◆ Exercise
Retype every entry exactly, down to the last character.

◆ Provided material
·····
(* ===== verification/Process.v ===== *)
(** * The life of a process

    A server can be stopped and started again, and started again without having
    been stopped: a runtime is then dropped with whatever its tasks still hold.
    What the process keeps from one start to the next is the server object's
    counters and [NEXT_MESSAGE_ID]. *)
From S2P Require Import Prelude Utf8 Decimal LinesCodec Framing FramingSpec FramingStream.
From S2P Require Import FramingProps Proxy ProxyProps Peer Http Response Syslog SyslogProps.
From S2P Require Import HandleRequest Delivery System SystemRules SystemInv SystemProps.

Local Open Scope Z_scope.

Section process.
Context `{Profile} {C : Type} `{!LinesCodec C, !LinesCodecSpec C} `{Tokio}.

(** What the end of a runtime leaves. *)
Definition shut (s : Sys C) : Boot := MkBoot (s_counters s) (s_next_message_id s).

(** [generations trs lost boot]: the runtimes so far saw [trs], [lost] messages were
    held by a runtime when it was dropped, and the next start finds [boot]. *)
Inductive generations : list (list obs) -> Z -> Boot -> Prop :=
| first_generation : generations [] 0 first_boot
| next_generation trs lost boot config tr (s : Sys C) :
    generations trs lost boot -> config_wf config -> reachable boot config tr s ->
    generations (trs ++ [tr]) (lost + held s) (shut s).

Lemma all_framed_app tr o : all_framed (tr ++ o) = all_framed tr ++ all_framed o.
Proof. apply omap_app. Qed.

Lemma message_ids_app boot m n :
  message_ids boot (m + n) =
  message_ids boot m ++ message_ids (MkBoot (b_counters boot) (b_next_message_id boot + Z.of_nat m)) n.
Proof.
  unfold message_ids. rewrite seq_app, fmap_app. f_equal. cbn. rewrite <- (Nat.add_0_r m) at 1.
  rewrite <- fmap_add_seq, <- list_fmap_compose. apply list_fmap_ext. intros i j _. cbn. f_equal. lia.
Qed.

Lemma message_ids_mod boot n :
  message_ids (MkBoot (b_counters boot) (b_next_message_id boot mod 2 ^ 64)) n = message_ids boot n.
Proof.
  unfold message_ids. apply list_fmap_ext. intros i j _. cbn. by rewrite Z.add_mod_idemp_l.
Qed.

(** The identities of one more generation go on from those before. *)
Lemma generation_ids trs lost boot :
  generations trs lost boot ->
  (p_message_id <$> all_framed (concat trs) =
     message_ids first_boot (length (all_framed (concat trs)))) /\
  b_next_message_id boot = (1 + zlen (all_framed (concat trs))) mod 2 ^ 64.
Proof.
  induction 1 as [|trs lost boot config tr s Hg [Hi Hn] Hw Hr]; [done|].
  assert (Hb : 0 <= b_next_message_id boot < 2 ^ 64) by (rewrite Hn; by apply Z.mod_pos_bound).
  destruct (reachable_history boot config tr s Hw Hb Hr) as [_ [_ Hi' Hn' _ _]].
  rewrite concat_app, all_framed_app, fmap_app, length_app. cbn [concat]. rewrite app_nil_r. split.
  - rewrite Hi, Hi', message_ids_app. f_equal. cbn.
    rewrite <- (message_ids_mod (MkBoot _ _)). cbn. unfold message_ids. cbn. by rewrite Hn.
  - cbn. rewrite Hn', Hn, Z.add_mod_idemp_l by done. f_equal. lia.
Qed.

(** C15. Message identities are unique for the life of the process: across connections,
    datagrams and restarts, until 2^64 messages have been framed. *)
Theorem process_ids_unique trs lost boot config tr (s : Sys C) :
  generations trs lost boot -> config_wf config -> reachable boot config tr s ->
  zlen (all_framed (concat trs ++ tr)) < 2 ^ 64 ->
  NoDup (p_message_id <$> all_framed (concat trs ++ tr)).
Proof.
  intros Hg Hw Hr Hlen. pose proof (next_generation _ _ _ _ _ _ Hg Hw Hr) as Hg'.
  destruct (generation_ids _ _ _ Hg') as [Hi _]. rewrite concat_app in Hi. cbn [concat] in Hi.
  rewrite app_nil_r in Hi. rewrite Hi. unfold message_ids.
  apply NoDup_fmap_2_strong; [|apply NoDup_seq]. intros i j Hx%elem_of_seq Hy%elem_of_seq E.
  apply Nat2Z.inj, (mod_offset_inj 1 (2 ^ 64)); [lia..|done].
Qed.

Lemma accounted_shut (s : Sys C) : accounted s = accounted_before (shut s) + held s.
Proof. done. Qed.

(** C40. Messages are accounted for over restarts too: while no drain gives up, those
    delivered, abandoned and dropped, and those lost with a runtime, are exactly the
    messages framed and the datagrams that found no permit since the process began. *)
Theorem process_accounted trs lost boot :
  generations trs lost boot -> Forall (fun tr => Drained ∉ tr) trs ->
  eqm (2 ^ 64) (accounted_before boot + lost) (n_seen (concat trs)).
Proof.
  induction 1 as [|trs lost boot config tr s Hg IH Hw Hr]; [done|].
  rewrite Forall_app, Forall_singleton. intros [Hd Hdt].
  destruct (generation_ids _ _ _ Hg) as [_ Hn].
  assert (Hb : 0 <= b_next_message_id boot < 2 ^ 64) by (rewrite Hn; by apply Z.mod_pos_bound).
  destruct (reachable_history boot config tr s Hw Hb Hr) as [_ Hh].
  pose proof (h_account _ _ _ _ Hh Hdt) as Ha. rewrite accounted_shut in Ha.
  rewrite concat_app, n_seen_app. cbn [concat]. rewrite app_nil_r. specialize (IH Hd). revert Ha IH.
  rewrite !eqm_iff. intros [q Ha] [q' Hl]. exists (q + q'). lia.
Qed.
End process.

(** ** Witnesses *)

#[local] Existing Instance release.
#[local] Existing Instance tokio_permits.

(** The server of [demo] is started again while it holds three messages, and frames
    three more. *)
Definition restarted : Sys ref_codec * list obs :=
  default (init (shut demo.1) demo_config, [])
    (run demo_config demo_events (init (shut demo.1) demo_config)).

Lemma restarted_reachable : reachable (shut demo.1) demo_config restarted.2 restarted.1.
Proof. apply (run_reachable (shut demo.1) demo_config demo_events). vm_compute. reflexivity. Qed.

Lemma demo_generation : generations [demo.2] (0 + held demo.1) (shut demo.1).
Proof.
  apply (next_generation [] 0 first_boot demo_config demo.2 demo.1);
    [constructor|apply demo_wf|apply demo_reachable].
Qed.

Lemma process_ids_unique_witness :
  (p_message_id <$> all_framed (concat [demo.2] ++ restarted.2)) = [1; 2; 3; 4; 5; 6] /\
  NoDup (p_message_id <$> all_framed (concat [demo.2] ++ restarted.2)).
Proof.
  split; [vm_compute; reflexivity|].
  apply (process_ids_unique [demo.2] (0 + held demo.1) (shut demo.1) demo_config
           restarted.2 restarted.1 demo_generation demo_wf restarted_reachable).
  vm_compute. reflexivity.
Defined.

Lemma process_accounted_witness :
  eqm (2 ^ 64) (accounted_before (shut demo.1) + (0 + held demo.1)) (n_seen (concat [demo.2])).
Proof.
  apply (process_accounted [demo.2] (0 + held demo.1) (shut demo.1) demo_generation).
  constructor; [apply demo_not_drained|constructor].
Defined.

(** The gauge is not reset by a start: the three messages lost with the first runtime
    stay pending, next to the three the second one holds. *)
Example lost_messages_stay_pending :
  held (init (shut demo.1) demo_config : Sys ref_codec) = 0 /\
  s_counters (init (shut demo.1) demo_config : Sys ref_codec) pending = 3 /\
  held restarted.1 = 3 /\ s_counters restarted.1 pending = 6.
Proof. split_and!; vm_compute; reflexivity. Qed.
·····
◆ Result for this exercise
(* ===== verification/Process.v ===== *)
(** * The life of a process

    A server can be stopped and started again, and started again without having
    been stopped: a runtime is then dropped with whatever its tasks still hold.
    What the process keeps from one start to the next is the server object's
    counters and [NEXT_MESSAGE_ID]. *)
From S2P Require Import Prelude Utf8 Decimal LinesCodec Framing FramingSpec FramingStream.
From S2P Require Import FramingProps Proxy ProxyProps Peer Http Response Syslog SyslogProps.
From S2P Require Import HandleRequest Delivery System SystemRules SystemInv SystemProps.

Local Open Scope Z_scope.

Section process.
Context `{Profile} {C : Type} `{!LinesCodec C, !LinesCodecSpec C} `{Tokio}.

(** What the end of a runtime leaves. *)
Definition shut (s : Sys C) : Boot := MkBoot (s_counters s) (s_next_message_id s).

(** [generations trs lost boot]: the runtimes so far saw [trs], [lost] messages were
    held by a runtime when it was dropped, and the next start finds [boot]. *)
Inductive generations : list (list obs) -> Z -> Boot -> Prop :=
| first_generation : generations [] 0 first_boot
| next_generation trs lost boot config tr (s : Sys C) :
    generations trs lost boot -> config_wf config -> reachable boot config tr s ->
    generations (trs ++ [tr]) (lost + held s) (shut s).

Lemma all_framed_app tr o : all_framed (tr ++ o) = all_framed tr ++ all_framed o.
Proof. apply omap_app. Qed.

Lemma message_ids_app boot m n :
  message_ids boot (m + n) =
  message_ids boot m ++ message_ids (MkBoot (b_counters boot) (b_next_message_id boot + Z.of_nat m)) n.
Proof.
  unfold message_ids. rewrite seq_app, fmap_app. f_equal. cbn. rewrite <- (Nat.add_0_r m) at 1.
  rewrite <- fmap_add_seq, <- list_fmap_compose. apply list_fmap_ext. intros i j _. cbn. f_equal. lia.
Qed.

Lemma message_ids_mod boot n :
  message_ids (MkBoot (b_counters boot) (b_next_message_id boot mod 2 ^ 64)) n = message_ids boot n.
Proof.
  unfold message_ids. apply list_fmap_ext. intros i j _. cbn. by rewrite Z.add_mod_idemp_l.
Qed.

(** The identities of one more generation go on from those before. *)
Lemma generation_ids trs lost boot :
  generations trs lost boot ->
  (p_message_id <$> all_framed (concat trs) =
     message_ids first_boot (length (all_framed (concat trs)))) /\
  b_next_message_id boot = (1 + zlen (all_framed (concat trs))) mod 2 ^ 64.
Proof.
  induction 1 as [|trs lost boot config tr s Hg [Hi Hn] Hw Hr]; [done|].
  assert (Hb : 0 <= b_next_message_id boot < 2 ^ 64) by (rewrite Hn; by apply Z.mod_pos_bound).
  destruct (reachable_history boot config tr s Hw Hb Hr) as [_ [_ Hi' Hn' _ _]].
  rewrite concat_app, all_framed_app, fmap_app, length_app. cbn [concat]. rewrite app_nil_r. split.
  - rewrite Hi, Hi', message_ids_app. f_equal. cbn.
    rewrite <- (message_ids_mod (MkBoot _ _)). cbn. unfold message_ids. cbn. by rewrite Hn.
  - cbn. rewrite Hn', Hn, Z.add_mod_idemp_l by done. f_equal. lia.
Qed.

(** C15. Message identities are unique for the life of the process: across connections,
    datagrams and restarts, until 2^64 messages have been framed. *)
Theorem process_ids_unique trs lost boot config tr (s : Sys C) :
  generations trs lost boot -> config_wf config -> reachable boot config tr s ->
  zlen (all_framed (concat trs ++ tr)) < 2 ^ 64 ->
  NoDup (p_message_id <$> all_framed (concat trs ++ tr)).
Proof.
  intros Hg Hw Hr Hlen. pose proof (next_generation _ _ _ _ _ _ Hg Hw Hr) as Hg'.
  destruct (generation_ids _ _ _ Hg') as [Hi _]. rewrite concat_app in Hi. cbn [concat] in Hi.
  rewrite app_nil_r in Hi. rewrite Hi. unfold message_ids.
  apply NoDup_fmap_2_strong; [|apply NoDup_seq]. intros i j Hx%elem_of_seq Hy%elem_of_seq E.
  apply Nat2Z.inj, (mod_offset_inj 1 (2 ^ 64)); [lia..|done].
Qed.

Lemma accounted_shut (s : Sys C) : accounted s = accounted_before (shut s) + held s.
Proof. done. Qed.

(** C40. Messages are accounted for over restarts too: while no drain gives up, those
    delivered, abandoned and dropped, and those lost with a runtime, are exactly the
    messages framed and the datagrams that found no permit since the process began. *)
Theorem process_accounted trs lost boot :
  generations trs lost boot -> Forall (fun tr => Drained ∉ tr) trs ->
  eqm (2 ^ 64) (accounted_before boot + lost) (n_seen (concat trs)).
Proof.
  induction 1 as [|trs lost boot config tr s Hg IH Hw Hr]; [done|].
  rewrite Forall_app, Forall_singleton. intros [Hd Hdt].
  destruct (generation_ids _ _ _ Hg) as [_ Hn].
  assert (Hb : 0 <= b_next_message_id boot < 2 ^ 64) by (rewrite Hn; by apply Z.mod_pos_bound).
  destruct (reachable_history boot config tr s Hw Hb Hr) as [_ Hh].
  pose proof (h_account _ _ _ _ Hh Hdt) as Ha. rewrite accounted_shut in Ha.
  rewrite concat_app, n_seen_app. cbn [concat]. rewrite app_nil_r. specialize (IH Hd). revert Ha IH.
  rewrite !eqm_iff. intros [q Ha] [q' Hl]. exists (q + q'). lia.
Qed.
End process.

(** ** Witnesses *)

#[local] Existing Instance release.
#[local] Existing Instance tokio_permits.

(** The server of [demo] is started again while it holds three messages, and frames
    three more. *)
Definition restarted : Sys ref_codec * list obs :=
  default (init (shut demo.1) demo_config, [])
    (run demo_config demo_events (init (shut demo.1) demo_config)).

Lemma restarted_reachable : reachable (shut demo.1) demo_config restarted.2 restarted.1.
Proof. apply (run_reachable (shut demo.1) demo_config demo_events). vm_compute. reflexivity. Qed.

Lemma demo_generation : generations [demo.2] (0 + held demo.1) (shut demo.1).
Proof.
  apply (next_generation [] 0 first_boot demo_config demo.2 demo.1);
    [constructor|apply demo_wf|apply demo_reachable].
Qed.

Lemma process_ids_unique_witness :
  (p_message_id <$> all_framed (concat [demo.2] ++ restarted.2)) = [1; 2; 3; 4; 5; 6] /\
  NoDup (p_message_id <$> all_framed (concat [demo.2] ++ restarted.2)).
Proof.
  split; [vm_compute; reflexivity|].
  apply (process_ids_unique [demo.2] (0 + held demo.1) (shut demo.1) demo_config
           restarted.2 restarted.1 demo_generation demo_wf restarted_reachable).
  vm_compute. reflexivity.
Defined.

Lemma process_accounted_witness :
  eqm (2 ^ 64) (accounted_before (shut demo.1) + (0 + held demo.1)) (n_seen (concat [demo.2])).
Proof.
  apply (process_accounted [demo.2] (0 + held demo.1) (shut demo.1) demo_generation).
  constructor; [apply demo_not_drained|constructor].
Defined.

(** The gauge is not reset by a start: the three messages lost with the first runtime
    stay pending, next to the three the second one holds. *)
Example lost_messages_stay_pending :
  held (init (shut demo.1) demo_config : Sys ref_codec) = 0 /\
  s_counters (init (shut demo.1) demo_config : Sys ref_codec) pending = 3 /\
  held restarted.1 = 3 /\ s_counters restarted.1 pending = 6.
Proof. split_and!; vm_compute; reflexivity. Qed.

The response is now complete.